A stretch to serenity

Whether people take up yoga for pain management, fitness or stress relief, they often find spiritual benefits as well, instructors say.
Yoga has made it to the mainstream. Across the nation and in the Mahoning Valley, yoga classes are offered at fitness clubs, health centers, churches and public parks. Many participants initially seek a combination of physical fitness or relief from stress or pain.
Dr. Usha Sundarum, a yoga expert from Bangalore, India, attributes the surge in interest in the ancient practice to a rise in uncertainty in personal and professional matters and in world events.
"There is a sudden awakening of people who want answers. People might come into yoga because of the physical practice, but they are going to leave a session with much more," she said during a visit to conduct yoga seminars in the area.
Uncertainty is everywhere, she said. "That is always a prelude for an interest in consciousness," noted the psychiatrist, who combines her medical knowledge with years of spiritual study.
"Stability will never be on the outside because the world is constantly changing. It is only your inside that can give you that stability. I think that's why corporate people have found yoga useful. When you have that inner stability, you can go out and be more productive. Whatever you do becomes more efficient because you see the larger picture," she said.
Session: Recently, Dr. Sundarum conducted a midsummer evening five-hour session for more than 40 students gathered at Mill Creek Park's Pioneer Pavilion.
Dr. Sundarum led the group through guided meditation and an informal lecture. She then directed the physical movements and postures of the sun salutation to demonstrate breathing and chanting techniques.
The evening ended with chanting and a walking mediation in the gardens surrounding the pavilion.
"I talk about not just doing the practice as a mechanical thing, but to use it to go into yourself to understand yourself. Otherwise, what value is it?" she asked.
Dr. Sundarum explained the different levels of consciousness that can occur when practicing yoga:
"There is one thing about living with stress. It is another thing about living with stress and doing well. The third level is being able to de-stress after you go through the stress. "The fourth level is to be constantly de-stressed so that nothing bothers you. And the fifth level is to see beforehand when stress is likely to happen and allow your self to relax before stress occurs," she explained.

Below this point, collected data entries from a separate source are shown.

Definition response_of_row
    (row : Row) (created : datetime) (updated : option datetime) : UserResponse :=
  {| resp_id := hex (row_id row);
     resp_name := row_name row;
     resp_email := row_email row;
     resp_created_at := created;
     resp_updated_at := updated |}.

(** The local-zone conversion of the two timestamps of a row, in the
    order [to_response] makes them. *)
Definition local_timestamps `{Runtime} (row : Row)
  : result (datetime * option datetime) :=
  created <- astimezone (row_created_at row) ;;
  updated <- UserMapper.astimezone_if_set (row_updated_at row) ;;
  Return (created, updated).

(** What a route that renders [row] hands back: the status with the
    row's fields and converted timestamps, or the error of the
    conversion. *)
Definition row_answer `{Runtime} (status : Z) (row : Row)
  : result (Z * UserResponse) :=
  ts <- local_timestamps row ;;
  Return (status, response_of_row row (fst ts) (snd ts)).

(** The two ways a route that was handed [row] can end: the client
    receives [status] with the rendering of the row; or the conversion of a
    timestamp raised, the handler for that error raised as well, and the
    application produced no body. *)
Definition answers_row `{Runtime} (out : http_outcome) (status : Z) (row : Row) : Prop :=
  exists created updated,
    local_timestamps row = Return (created, updated)
    /\ out = Success status (response_of_row row created updated).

"It's knowing the whole situation. You look and see the whole pattern," she added.
Path to teaching: Mariellen Rich of Hillsville, Pa., suffers from fibromyalgia. She learned from a class several years ago with Dr. Sundarum how to meditate and to release tensions and stress.
"I really connected with what Usha said," she noted. She became a certified yoga instructor and specializes in classes for children and those with chronic pain.

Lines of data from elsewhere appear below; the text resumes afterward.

Definition body (self : t) (df : DataFrame) : DataFrame :=
  fold_left replace_999 (feat_with_999_val self) df.

Definition transform (self : t) (df : ref) : M ref :=
  d <- deref df ;;
  if issubset (feat_with_999_val self) (columns d) then
    update df (body self d) ;;;
    ret df
  else
    print "One or more features are not in the dataframe" ;;;
    ret df.
End ValueImputer.

(** scikit-learn's [MinMaxScaler] with its default [feature_range=(0, 1)]. *)
Module MinMaxScaler.
(** [10 * np.finfo(np.float64).eps] *)
Definition ten_eps : Q := 10 * 2 ^ (-52).

(** [_handle_zeros_in_scale]: a range below ten machine epsilons is
    replaced by 1 before dividing. *)
Definition handle_zeros_in_scale (scale : fnum) : fnum :=
  match scale with
  | Some r => if number_ltb r (Fin ten_eps) then Some (Fin 1) else scale
  | None => None
  end.

(** [scale_ = (1 - 0) / _handle_zeros_in_scale(data_max - data_min)] *)
Definition scale_ (data_min data_max : number) : fnum :=
  fdiv (Some (Fin (1 - 0))) (handle_zeros_in_scale (fsub (Some data_max) (Some data_min))).

(** [min_ = 0 - data_min * scale_] *)
Definition min_ (data_min data_max : number) : fnum :=
  fsub (Some (Fin 0)) (fmul (Some data_min) (scale_ data_min data_max)).

(** [X *= scale_; X += min_] on one cell. *)
Definition scale_cell (data_min data_max : number) (v : value) : value :=
  match v with
  | VNum x => of_fnum (fadd (fmul (Some x) (scale_ data_min data_max)) (min_ data_min data_max))
  | _ => v
  end.

(** The conversion of a cell to float64 by [check_array]: a string goes
    through Python's [float]. *)
Definition as_float `{NumPy} (v : value) : result value :=
  match v with
  | VStr t =>
      match float_of_str t with
      | Some x => Ok (of_fnum x)
      | None => Raise ValueError
      end
  | _ => Ok v
  end.

(** [fit_transform] on one column: the cells are converted to float64, an
    infinite value is rejected, NaN is ignored by the fit and kept by the
    transform. *)
Definition fit_transform `{NumPy} (l : list value) : result (list value) :=
  rbind (rmap as_float l) (fun X =>
  if existsb is_inf X then Raise ValueError
  else
    match fmin_list (numbers X), fmax_list (numbers X) with
    | Some data_min, Some data_max => Ok (map (scale_cell data_min data_max) X)
    | _, _ => Ok X
    end).
End MinMaxScaler.

Module MinMaxWithFeatNames.
Record t : Type := { min_max_scaler_ft : list string }.

Definition init : t :=
  {| min_max_scaler_ft :=
       ["Age"; "Income (USD)"; "Loan Amount Request (USD)"; "Current Loan Expenses (USD)";
        "Credit Score"; "Property Age"; "Property Price"] |}.

Definition body `{NumPy} (self : t) (df : DataFrame) : result DataFrame :=
  if Nat.eqb (nrows df) 0 then Raise ValueError
  else
    rbind (rmap (fun c => rbind (MinMaxScaler.fit_transform (column c df))
                                (fun v => Ok (c, v)))
                (min_max_scaler_ft self)) (fun scaled =>
    Ok (setitems scaled df)).

Definition transform `{NumPy} (self : t) (df : ref) : M ref :=
  d <- deref df ;;
  if issubset (min_max_scaler_ft self) (columns d) then
    d' <- lift (body self d) ;;
    update df d' ;;;
    ret df
  else
    print "One or more features are not in the dataframe" ;;;
    ret df.
End MinMaxWithFeatNames.

Module OneHotWithFeatNames.
Record t : Type := { one_hot_enc_ft : list string }.

Definition init : t :=
  {| one_hot_enc_ft :=
       ["Gender"; "Profession"; "Location"; "Expense Type 1"; "Expense Type 2";
        "Has Active Credit Card"; "Property Location"; "Income Stability"] |}.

"If people come to class for physical reasons, they realize afterwards that they have connected with their spirit somewhere along the line. It's not a religion; it's their spirit within. The practice increases whatever their spiritual beliefs are. It helps them heal inside themselves," said Rich, who has taught at Villa Maria Educational Center, the Ursuline Mother House and several churches.
After a few sessions with some inner-city children, Rich said, she observed a difference in the eyes of her students, even the most skeptical children. "I can tell how light they are. They let go of a lot of things weighing them down. It is a physical and visual way of letting go."
The former aerobics teacher also discovered that she "doesn't have to beat herself up to exercise. Yoga is a nice balance where to go from physical to relaxing."
Another certified yoga instructor, Mary Kay Griffiths of Canfield, has practiced for 13 years. "When I started doing poses, I felt I had done them before. It intuitively felt like something I would like to continue to do," she said describing her introduction to yoga.
Purposes: "Most of the students who come to me want stress relief. Others attend sessions because they feel tight and want to loosen their muscles. Or they may have pain or discomfort and want to manage their pain," said the registered nurse, who believes in the benefits of combining traditional medicine with a complementary program.
Griffiths has taught yoga to cancer support groups at both Forum and Humility of Mary health systems.
Jan Mostov of Liberty started yoga about 14 years ago when he had backaches. "I did it at first for physical benefits. Gradually I discovered the spiritual benefits," he noted.
Mostov thinks more men will find yoga is athletic; "it's not just rolling around on the floor," he noted. His wife, Evelyn, attended several classes before joining her husband at the Mill Creek session. The psychologist said she teaches yoga breathing techniques to specific clients.
Dr. Sundarum emphasized that each person should start yoga for his or her own reasons.
"If a person wants to get into it for physical reasons, that's OK. Some may start to become more creative.
"People come into it as skeptics, and that's fine too. Yoga is not here to prove anything to anyone. So there is no confrontation. There is no rigidity to it. Each experience can be so unique. How do you compare? It's like trying to compare an apple tree to a pear tree," she said.